◆ **Prompt**: Locate the line bearing "per-connection session tracking" in the material below, then reproduce it and each following line up to and including the line bearing "feed, carriage return".

◆ **Materials provided**:
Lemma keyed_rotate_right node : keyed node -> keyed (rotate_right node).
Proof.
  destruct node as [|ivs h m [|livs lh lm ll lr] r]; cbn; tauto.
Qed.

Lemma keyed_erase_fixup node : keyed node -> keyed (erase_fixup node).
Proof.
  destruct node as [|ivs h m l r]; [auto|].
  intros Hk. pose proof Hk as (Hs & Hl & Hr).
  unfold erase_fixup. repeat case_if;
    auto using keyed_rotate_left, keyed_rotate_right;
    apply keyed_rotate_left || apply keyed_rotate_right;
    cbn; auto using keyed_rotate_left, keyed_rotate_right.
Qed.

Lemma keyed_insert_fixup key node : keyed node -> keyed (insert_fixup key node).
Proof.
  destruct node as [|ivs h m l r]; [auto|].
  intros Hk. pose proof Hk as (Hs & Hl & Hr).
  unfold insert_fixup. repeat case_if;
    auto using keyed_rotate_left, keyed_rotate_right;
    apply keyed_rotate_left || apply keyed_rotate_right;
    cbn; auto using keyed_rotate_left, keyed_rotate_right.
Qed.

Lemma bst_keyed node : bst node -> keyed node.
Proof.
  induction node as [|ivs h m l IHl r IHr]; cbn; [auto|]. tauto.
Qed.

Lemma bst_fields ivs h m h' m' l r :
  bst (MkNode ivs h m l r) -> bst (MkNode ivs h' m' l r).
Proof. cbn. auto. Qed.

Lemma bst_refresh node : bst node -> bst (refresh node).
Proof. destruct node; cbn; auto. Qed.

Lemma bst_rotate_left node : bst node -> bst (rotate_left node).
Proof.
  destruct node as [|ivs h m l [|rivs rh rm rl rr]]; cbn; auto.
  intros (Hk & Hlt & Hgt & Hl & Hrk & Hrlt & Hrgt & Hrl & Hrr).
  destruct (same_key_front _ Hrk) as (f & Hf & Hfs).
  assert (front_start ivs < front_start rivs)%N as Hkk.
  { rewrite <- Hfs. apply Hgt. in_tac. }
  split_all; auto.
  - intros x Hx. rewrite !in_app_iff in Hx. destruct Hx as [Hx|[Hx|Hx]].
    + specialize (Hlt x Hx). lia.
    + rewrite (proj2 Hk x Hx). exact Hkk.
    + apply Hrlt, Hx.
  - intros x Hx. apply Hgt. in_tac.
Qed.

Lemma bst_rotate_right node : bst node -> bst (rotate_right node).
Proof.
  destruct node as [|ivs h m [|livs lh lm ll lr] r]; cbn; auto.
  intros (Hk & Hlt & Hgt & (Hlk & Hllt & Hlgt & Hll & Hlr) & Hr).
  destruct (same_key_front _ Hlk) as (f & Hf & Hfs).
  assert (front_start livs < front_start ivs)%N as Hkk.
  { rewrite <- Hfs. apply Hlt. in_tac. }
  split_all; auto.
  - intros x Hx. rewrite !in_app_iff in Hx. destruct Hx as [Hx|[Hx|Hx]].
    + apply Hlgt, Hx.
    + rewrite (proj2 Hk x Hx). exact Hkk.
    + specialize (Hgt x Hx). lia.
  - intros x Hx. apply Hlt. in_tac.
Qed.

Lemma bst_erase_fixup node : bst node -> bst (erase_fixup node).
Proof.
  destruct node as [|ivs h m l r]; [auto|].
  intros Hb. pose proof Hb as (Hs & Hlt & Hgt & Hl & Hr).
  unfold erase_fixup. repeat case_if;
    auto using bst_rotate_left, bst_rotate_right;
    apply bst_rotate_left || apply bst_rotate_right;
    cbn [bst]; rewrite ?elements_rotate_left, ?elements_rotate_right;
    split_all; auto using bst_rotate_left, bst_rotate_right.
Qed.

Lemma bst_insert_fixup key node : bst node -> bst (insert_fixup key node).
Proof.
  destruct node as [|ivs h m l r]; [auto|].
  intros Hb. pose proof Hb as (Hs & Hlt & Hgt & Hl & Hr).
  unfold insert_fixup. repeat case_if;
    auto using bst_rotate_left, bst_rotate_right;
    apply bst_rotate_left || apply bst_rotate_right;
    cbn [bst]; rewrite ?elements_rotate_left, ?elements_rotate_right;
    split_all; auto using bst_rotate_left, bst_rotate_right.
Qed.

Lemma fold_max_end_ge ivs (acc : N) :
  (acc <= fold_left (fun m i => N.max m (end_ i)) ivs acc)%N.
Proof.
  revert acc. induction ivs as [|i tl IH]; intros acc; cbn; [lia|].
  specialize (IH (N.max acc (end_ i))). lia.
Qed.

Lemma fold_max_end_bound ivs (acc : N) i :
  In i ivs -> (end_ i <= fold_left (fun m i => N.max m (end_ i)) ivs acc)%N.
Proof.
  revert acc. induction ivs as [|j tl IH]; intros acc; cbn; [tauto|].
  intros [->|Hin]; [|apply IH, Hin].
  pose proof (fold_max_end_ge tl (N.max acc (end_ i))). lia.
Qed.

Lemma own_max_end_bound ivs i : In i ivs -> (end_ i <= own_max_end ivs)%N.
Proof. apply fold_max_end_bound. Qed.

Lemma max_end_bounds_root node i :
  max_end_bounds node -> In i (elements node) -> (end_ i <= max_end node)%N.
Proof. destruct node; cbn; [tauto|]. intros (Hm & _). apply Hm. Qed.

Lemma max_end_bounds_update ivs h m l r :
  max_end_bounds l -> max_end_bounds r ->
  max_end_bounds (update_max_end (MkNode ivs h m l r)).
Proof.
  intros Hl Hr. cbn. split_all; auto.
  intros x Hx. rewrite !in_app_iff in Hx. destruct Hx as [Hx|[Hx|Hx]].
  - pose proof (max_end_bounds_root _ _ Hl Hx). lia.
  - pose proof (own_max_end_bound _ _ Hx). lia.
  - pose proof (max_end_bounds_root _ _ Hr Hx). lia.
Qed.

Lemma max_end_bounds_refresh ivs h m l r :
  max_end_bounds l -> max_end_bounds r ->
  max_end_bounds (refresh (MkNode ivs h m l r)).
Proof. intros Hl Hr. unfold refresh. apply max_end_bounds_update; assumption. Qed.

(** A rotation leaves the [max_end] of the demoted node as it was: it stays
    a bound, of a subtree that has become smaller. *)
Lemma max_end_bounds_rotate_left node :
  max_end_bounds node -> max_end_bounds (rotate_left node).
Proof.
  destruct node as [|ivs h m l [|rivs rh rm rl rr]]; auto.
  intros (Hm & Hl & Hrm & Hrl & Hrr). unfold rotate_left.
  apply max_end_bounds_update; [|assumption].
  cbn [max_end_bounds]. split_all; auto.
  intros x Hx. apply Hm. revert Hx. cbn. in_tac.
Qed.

--

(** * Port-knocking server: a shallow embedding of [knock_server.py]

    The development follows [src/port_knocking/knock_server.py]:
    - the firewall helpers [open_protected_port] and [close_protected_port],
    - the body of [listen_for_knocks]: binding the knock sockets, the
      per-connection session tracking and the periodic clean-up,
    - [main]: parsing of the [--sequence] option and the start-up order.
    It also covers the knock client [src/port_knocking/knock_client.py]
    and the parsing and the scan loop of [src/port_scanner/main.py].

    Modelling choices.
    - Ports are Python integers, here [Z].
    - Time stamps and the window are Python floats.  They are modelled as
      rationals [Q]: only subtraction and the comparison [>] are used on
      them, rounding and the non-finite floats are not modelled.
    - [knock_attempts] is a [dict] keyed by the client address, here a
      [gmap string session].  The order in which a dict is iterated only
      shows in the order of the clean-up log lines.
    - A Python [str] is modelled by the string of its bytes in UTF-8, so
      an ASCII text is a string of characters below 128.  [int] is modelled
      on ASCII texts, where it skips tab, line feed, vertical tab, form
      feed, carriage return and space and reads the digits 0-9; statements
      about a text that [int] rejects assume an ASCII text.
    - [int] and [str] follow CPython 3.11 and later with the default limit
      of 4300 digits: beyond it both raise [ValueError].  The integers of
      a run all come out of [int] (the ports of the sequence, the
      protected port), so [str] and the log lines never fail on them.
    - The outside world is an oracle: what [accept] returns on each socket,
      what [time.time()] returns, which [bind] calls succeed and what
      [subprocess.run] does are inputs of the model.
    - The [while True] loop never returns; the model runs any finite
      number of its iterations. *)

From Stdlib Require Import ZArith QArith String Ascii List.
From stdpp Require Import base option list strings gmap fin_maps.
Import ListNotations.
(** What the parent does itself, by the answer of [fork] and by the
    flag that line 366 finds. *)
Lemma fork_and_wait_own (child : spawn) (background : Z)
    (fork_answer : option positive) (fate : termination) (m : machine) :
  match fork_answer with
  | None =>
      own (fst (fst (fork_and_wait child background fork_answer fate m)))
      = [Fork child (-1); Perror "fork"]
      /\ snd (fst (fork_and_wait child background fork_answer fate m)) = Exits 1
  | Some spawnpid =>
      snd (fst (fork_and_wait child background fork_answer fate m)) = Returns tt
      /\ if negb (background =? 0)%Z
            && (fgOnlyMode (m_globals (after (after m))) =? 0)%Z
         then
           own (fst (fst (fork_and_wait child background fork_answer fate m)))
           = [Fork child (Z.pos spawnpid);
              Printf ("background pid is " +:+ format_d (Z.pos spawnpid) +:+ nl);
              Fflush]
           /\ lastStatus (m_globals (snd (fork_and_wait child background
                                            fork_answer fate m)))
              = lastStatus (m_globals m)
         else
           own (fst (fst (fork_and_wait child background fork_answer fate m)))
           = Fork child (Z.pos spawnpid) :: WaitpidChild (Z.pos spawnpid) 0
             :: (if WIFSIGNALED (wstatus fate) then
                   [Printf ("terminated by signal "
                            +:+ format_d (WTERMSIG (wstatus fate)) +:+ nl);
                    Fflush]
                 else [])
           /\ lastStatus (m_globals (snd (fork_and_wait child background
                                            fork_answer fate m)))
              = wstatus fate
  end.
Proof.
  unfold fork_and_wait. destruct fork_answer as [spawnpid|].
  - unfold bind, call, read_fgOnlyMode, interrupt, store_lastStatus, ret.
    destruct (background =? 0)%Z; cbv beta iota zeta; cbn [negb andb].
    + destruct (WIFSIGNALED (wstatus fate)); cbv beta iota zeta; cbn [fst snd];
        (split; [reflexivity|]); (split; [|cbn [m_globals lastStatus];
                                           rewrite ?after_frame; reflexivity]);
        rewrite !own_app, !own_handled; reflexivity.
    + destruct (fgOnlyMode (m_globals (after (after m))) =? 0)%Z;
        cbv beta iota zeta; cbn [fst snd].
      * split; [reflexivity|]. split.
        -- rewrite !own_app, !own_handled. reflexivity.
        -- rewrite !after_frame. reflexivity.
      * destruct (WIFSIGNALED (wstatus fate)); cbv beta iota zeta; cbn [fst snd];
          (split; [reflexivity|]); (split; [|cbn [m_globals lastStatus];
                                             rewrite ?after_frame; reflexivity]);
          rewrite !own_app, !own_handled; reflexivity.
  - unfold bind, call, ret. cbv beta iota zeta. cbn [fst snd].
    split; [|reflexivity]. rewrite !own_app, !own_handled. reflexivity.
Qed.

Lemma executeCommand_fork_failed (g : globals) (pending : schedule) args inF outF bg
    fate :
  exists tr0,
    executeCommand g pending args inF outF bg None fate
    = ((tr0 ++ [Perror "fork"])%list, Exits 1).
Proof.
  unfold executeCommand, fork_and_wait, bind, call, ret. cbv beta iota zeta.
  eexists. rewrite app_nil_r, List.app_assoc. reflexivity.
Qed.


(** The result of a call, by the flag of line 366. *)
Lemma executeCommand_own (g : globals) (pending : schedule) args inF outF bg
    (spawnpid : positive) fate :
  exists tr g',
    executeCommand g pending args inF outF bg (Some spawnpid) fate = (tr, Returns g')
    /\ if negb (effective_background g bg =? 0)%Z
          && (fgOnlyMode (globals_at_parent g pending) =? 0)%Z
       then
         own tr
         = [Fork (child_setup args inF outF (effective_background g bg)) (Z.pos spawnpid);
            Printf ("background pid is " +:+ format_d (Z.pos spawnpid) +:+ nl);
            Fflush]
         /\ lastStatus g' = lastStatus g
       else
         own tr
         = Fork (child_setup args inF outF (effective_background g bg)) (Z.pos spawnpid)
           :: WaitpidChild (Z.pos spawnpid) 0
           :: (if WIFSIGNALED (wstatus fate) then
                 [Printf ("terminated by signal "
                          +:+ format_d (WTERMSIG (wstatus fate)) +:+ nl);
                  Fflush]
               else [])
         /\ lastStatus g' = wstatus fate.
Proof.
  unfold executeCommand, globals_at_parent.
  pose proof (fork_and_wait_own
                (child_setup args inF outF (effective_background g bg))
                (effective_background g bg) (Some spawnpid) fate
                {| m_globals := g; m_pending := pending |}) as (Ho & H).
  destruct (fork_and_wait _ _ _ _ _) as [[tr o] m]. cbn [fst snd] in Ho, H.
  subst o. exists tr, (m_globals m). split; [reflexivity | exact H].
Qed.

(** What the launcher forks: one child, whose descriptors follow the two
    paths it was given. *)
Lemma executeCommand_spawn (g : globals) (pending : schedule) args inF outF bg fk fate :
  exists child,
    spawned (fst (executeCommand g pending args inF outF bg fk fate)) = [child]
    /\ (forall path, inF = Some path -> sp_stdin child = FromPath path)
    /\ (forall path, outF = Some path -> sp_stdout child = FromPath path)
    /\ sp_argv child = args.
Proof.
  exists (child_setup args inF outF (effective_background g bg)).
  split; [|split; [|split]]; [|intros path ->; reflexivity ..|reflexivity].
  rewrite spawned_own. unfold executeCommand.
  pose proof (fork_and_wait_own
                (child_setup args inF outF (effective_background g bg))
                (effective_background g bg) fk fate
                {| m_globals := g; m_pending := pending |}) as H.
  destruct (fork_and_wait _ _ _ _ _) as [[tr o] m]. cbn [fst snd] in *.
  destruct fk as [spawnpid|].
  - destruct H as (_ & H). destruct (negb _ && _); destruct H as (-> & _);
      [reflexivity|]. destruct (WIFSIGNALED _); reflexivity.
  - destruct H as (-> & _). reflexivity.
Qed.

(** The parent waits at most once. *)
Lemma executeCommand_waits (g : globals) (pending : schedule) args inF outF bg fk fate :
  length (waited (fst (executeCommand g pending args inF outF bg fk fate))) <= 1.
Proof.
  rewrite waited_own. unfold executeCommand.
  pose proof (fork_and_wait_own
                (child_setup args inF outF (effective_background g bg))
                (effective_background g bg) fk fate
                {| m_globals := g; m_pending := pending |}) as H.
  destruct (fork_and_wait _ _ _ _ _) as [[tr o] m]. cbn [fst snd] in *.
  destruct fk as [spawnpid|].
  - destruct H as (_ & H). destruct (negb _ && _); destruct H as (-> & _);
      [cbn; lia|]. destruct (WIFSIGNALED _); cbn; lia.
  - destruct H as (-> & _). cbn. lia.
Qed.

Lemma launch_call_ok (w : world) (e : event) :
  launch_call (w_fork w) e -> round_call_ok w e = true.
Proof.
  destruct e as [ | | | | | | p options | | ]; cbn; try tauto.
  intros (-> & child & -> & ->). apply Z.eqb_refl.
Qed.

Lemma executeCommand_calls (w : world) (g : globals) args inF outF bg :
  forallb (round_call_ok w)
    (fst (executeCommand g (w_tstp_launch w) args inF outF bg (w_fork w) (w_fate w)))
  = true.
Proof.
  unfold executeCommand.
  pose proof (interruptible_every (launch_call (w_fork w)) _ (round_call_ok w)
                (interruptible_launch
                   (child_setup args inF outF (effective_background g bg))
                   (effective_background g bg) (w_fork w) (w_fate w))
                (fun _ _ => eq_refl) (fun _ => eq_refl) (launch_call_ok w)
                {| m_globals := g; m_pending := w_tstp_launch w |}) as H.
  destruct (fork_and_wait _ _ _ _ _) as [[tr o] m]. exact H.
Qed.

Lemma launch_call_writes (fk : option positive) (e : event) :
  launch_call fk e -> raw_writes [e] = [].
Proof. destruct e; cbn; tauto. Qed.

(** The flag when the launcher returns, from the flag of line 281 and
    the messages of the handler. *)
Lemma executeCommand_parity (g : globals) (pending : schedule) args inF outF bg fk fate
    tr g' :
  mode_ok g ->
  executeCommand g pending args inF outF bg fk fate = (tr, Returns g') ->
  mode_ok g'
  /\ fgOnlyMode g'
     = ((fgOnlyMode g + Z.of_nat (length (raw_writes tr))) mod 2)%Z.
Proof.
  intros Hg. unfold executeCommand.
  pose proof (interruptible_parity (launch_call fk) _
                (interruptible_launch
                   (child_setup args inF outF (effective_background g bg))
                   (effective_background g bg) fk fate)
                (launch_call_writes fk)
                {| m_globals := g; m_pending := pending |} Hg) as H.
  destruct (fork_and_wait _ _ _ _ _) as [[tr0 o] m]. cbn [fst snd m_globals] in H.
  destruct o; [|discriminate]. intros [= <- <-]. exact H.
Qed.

◆ **Solution for this task**:
      per-connection session tracking and the periodic clean-up,
    - [main]: parsing of the [--sequence] option and the start-up order.
    It also covers the knock client [src/port_knocking/knock_client.py]
    and the parsing and the scan loop of [src/port_scanner/main.py].

    Modelling choices.
    - Ports are Python integers, here [Z].
    - Time stamps and the window are Python floats.  They are modelled as
      rationals [Q]: only subtraction and the comparison [>] are used on
      them, rounding and the non-finite floats are not modelled.
    - [knock_attempts] is a [dict] keyed by the client address, here a
      [gmap string session].  The order in which a dict is iterated only
      shows in the order of the clean-up log lines.
    - A Python [str] is modelled by the string of its bytes in UTF-8, so
      an ASCII text is a string of characters below 128.  [int] is modelled
      on ASCII texts, where it skips tab, line feed, vertical tab, form
      feed, carriage return and space and reads the digits 0-9; statements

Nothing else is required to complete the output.